Mais tout de même .... L'Uruguay Round a été signé en 1995, devant mettre fin aux barrières douanières en Janvier 2005.
Ce qui fait 10 ans pour réféchir et agir, délai amplement suffisant même pour des dirigeants séniles.

Anonyme a dit…

La Chine, évidemment la meilleure preuve du "oui" à la constitution. Nous sommes sur la même longueur d'onde, Sylvain. Et quel plaisir de te réentendre à la radio !!! (putain, cette voix que tu as ! Et les trucs que tu dis, c'est bien)
Amitiés.
JG (tu me reconnaîtras)

Anonyme a dit…

Puisqu´on cite Simone Veil, j´en profite pour dire que j´aimerais la voir Président de la République.

C´est marrant mais je pense qu´elle serait élue facilement.

Pardon pour le hors-sujet.

Anonyme a dit…

Au sujet de Bolkeinstein et de l'interview de Barre: il a raison , les corporations se voilent la face: le libéralisme social est totalement à la traîne du commerce.
Déjà, il y a 30 ans un ministre du nom de Limouzy a brandi à l'Assemblée Nationale une petite culotte chinoise en désignant le danger. Qu'a-t-on fait, qu'a fait Mr Sarko-frère patron des "textileux"? Rien. C'est lorsque l'invasion est arrivée qu'on a fait quelque chose: on ahurlé au loup.
Les Danois, les Finlandais, les Suédois, plus attachés que nous au social se sont organisés pour attaquer le libéralisme avec ses armes; cela a donné Nokia uu bien lasuppression du chomage finnois suite a la fin du commerce avec les Russes.
Et bien pour les services (Bolkenstein) on fera pareil; défendons nos services publics (pardon, en grève) et mourrons tout seuls!
Nous ferions mieux de défendre ce qu'on nous envie: la qualité de la vie, le pinard (ben oui!) la qualité des soins, Airbus et laisser tomber les demandeurs permanents.
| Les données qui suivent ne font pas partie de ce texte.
Section round_trip.
Context (PR_NameToID : list text -> Z * list Z) (PR_IDToName : list Z -> Z * list text).
Context (name_id : text -> Z) (id_name : Z -> text).
Context (server_ids : forall names, PR_NameToID names = (0, map name_id names)).
Context (server_names : forall ids, PR_IDToName ids = (0, map id_name ids)).

(** An entry the server knows: it gives it a name that fits and that it finds
    again. *)
Definition named (e : accessEntry) : Prop :=
  word_ok (id_name (id e)) /\ name_id (stolower (id_name (id e))) = id e
  /\ id e <> ANONYMOUSID /\ int (rights e).

Definition to_line (e : accessEntry) : text * Z := (id_name (id e), rights e).

Lemma to_line_ok es : Forall named es -> Forall line_ok (map to_line es).
Proof. intros H. apply Forall_fmap. eapply Forall_impl; [exact H |]. intros e (H1 & _ & _ & H2). by split. Qed.

Lemma Externalize_text a P N : acl_ok a P N -> Forall named (P ++ N) ->
  acl_Externalize PR_IDToName a = Ok (external (map to_line P) (map to_line (reverse N))).
Proof.
  intros [Hp Hn Ht Hm _ _ He _ _] HF. unfold acl_Externalize.
  rewrite (proj2 (Z.ltb_ge _ _)), (proj2 (Z.ltb_ge (total a) 0)) by lia. cbv zeta.
  unfold ACL_MAXENTRIES in *. rewrite (proj2 (Z.ltb_ge 20 _)).
  2: { rewrite length_app. unfold down. rewrite length_map, !length_up. lia. }
  rewrite He, Ht, Hp, Hn, gather_parts. cbn [bind].
  set (es := P ++ reverse N).
  assert (Les : length es = (length P + length N)%nat) by (unfold es; by rewrite length_app, length_reverse).
  replace (Z.to_nat (_ + _)) with (length (map id es)) by (rewrite length_map; lia).
  rewrite take_app_length. unfold pr_IdToName. rewrite server_names. cbn [Z.eqb negb].
  replace (length es) with (length (map id_name (map id es))) by (by rewrite !length_map).
  rewrite gather_up. cbn [bind].
  assert (Ez : concat (zip_with (fun n e => entry_line n (rights e)) (map id_name (map id es)) es)
               = concat (map line_text (map to_line P ++ map to_line (reverse N)))).
  { f_equal. rewrite <- map_app. fold es. clear. induction es as [| e l IH]; [done |]. cbn. by rewrite IH. }
  rewrite Ez. set (out := show_int _ ++ _).
  assert (Eo : out = external (map to_line P) (map to_line (reverse N))).
  { unfold out, external. by rewrite !length_map, length_reverse. }
  rewrite Eo, (proj2 (Z.ltb_lt _ _)); [done |].
  pose proof (external_fits (map to_line P) (map to_line (reverse N))) as HX.
  rewrite !length_map, length_reverse in HX. apply Forall_app in HF as [HFP HFN]. apply HX; [by apply to_line_ok | | unfold ACL_MAXENTRIES; lia].
  apply to_line_ok. by rewrite reverse_Permutation.
Qed.

Lemma sorted_same R cmp l l' : decides cmp R -> (forall a b, R a b -> R b a -> id a = id b) ->
  NoDup (map id l) -> StronglySorted R l -> l' ≡ₚ l -> qsort cmp l' = l.
Proof.
  intros Hc Ha HN HS HE. apply (StronglySorted_unique_strong R).
  - intros x y Hx Hy H1 H2. rewrite (qsort_perm cmp l'), HE in Hx. specialize (Ha x y H1 H2).
    clear - HN Hx Hy Ha. induction l as [| z l IH]; [by apply not_elem_of_nil in Hx |].
    cbn [map] in HN. apply NoDup_cons in HN as [Hz HN].
    apply elem_of_cons in Hx as [-> | Hx], Hy as [-> | Hy]; [done | | | by apply IH];
      exfalso; apply Hz, list_elem_of_fmap; eauto.
  - by apply qsort_sorted.
  - done.
  - by rewrite qsort_perm.
Qed.

(** C25. An access list survives being written as text and read back, for
    entries the protection server has names for; neither direction leaves its
    storage. *)
Theorem acl_round_trip a P N body : acl_ok a P N -> Forall named (P ++ N) ->
  NoDup (map id P) -> NoDup (map id N) -> (forall n, Z.of_nat (length (body n)) = Z.max 0 n) ->
  exists t, acl_Externalize PR_IDToName a = Ok t /\ acl_Internalize PR_NameToID t body = Ok a.
Proof.
  intros Ha HF HNP HNN Hb. rewrite (Externalize_text a P N Ha HF). eexists. split; [done |].
  pose proof HF as HF'. apply Forall_app in HF' as [HFP HFN].
  assert (HFR : Forall named (reverse N)) by (by rewrite reverse_Permutation).
  destruct Ha as [Hp Hn Ht Hm Hs Hv He HSP HSN].
  assert (Hk : forall es, Forall named es -> map (parsed name_id) (map to_line es) = es).
  { induction 1 as [| e es (_ & E & _) _ IH]; [done |]. cbn [map]. rewrite IH. f_equal.
    unfold parsed, to_line. cbn [fst snd]. rewrite E. by destruct e. }
  rewrite (Internalize_text _ name_id server_ids); [| by apply to_line_ok | by apply to_line_ok | | done].
  2: { rewrite !length_map, length_reverse. unfold ACL_MAXENTRIES in *. lia. }
  rewrite <- map_app.
  assert (EK : forallb (known name_id) (map to_line (P ++ reverse N)) = true).
  { apply forallb_forall. intros l Hl%list_elem_of_In. apply list_elem_of_fmap in Hl as (e & -> & Hin).
    assert (Hne : named e).
    { rewrite Forall_forall in HF. apply HF. rewrite elem_of_app in *. by rewrite elem_of_reverse in Hin. }
    destruct Hne as (_ & E & Hx & _). unfold known, to_line. cbn [fst]. rewrite E. apply negb_true_iff, Z.eqb_neq. done. }
  rewrite EK. f_equal. unfold parsed_acl. rewrite !Hk by done. rewrite !length_map, length_reverse.
  rewrite (sorted_same id_le CmpPlus P P), (sorted_same id_ge CmpMinus N (reverse N)); try done.
  - destruct a; cbn in *. subst. f_equal; lia || done.
  - apply CmpMinus_decides.
  - unfold id_ge. lia.
  - apply reverse_Permutation.
  - apply CmpPlus_decides.
  - unfold id_le. lia.
Qed.
End round_trip.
Mais ça, ce n'est ni du libéralisme politique, ni du social; C'est un état d'esprit: les scandinaves y arrivent et même s'ils se suicident un peu trop, ils vivent bien.
Alors luttons , comme dirait Marie-George, mais pas avec des pétards: avec les armes de l'adversaire: il y a des créneaux "bien français" à occuper dans l'économie libérale...et même des créneaux européens: la bière, le bacon, les tulipes et les concerts tziganes!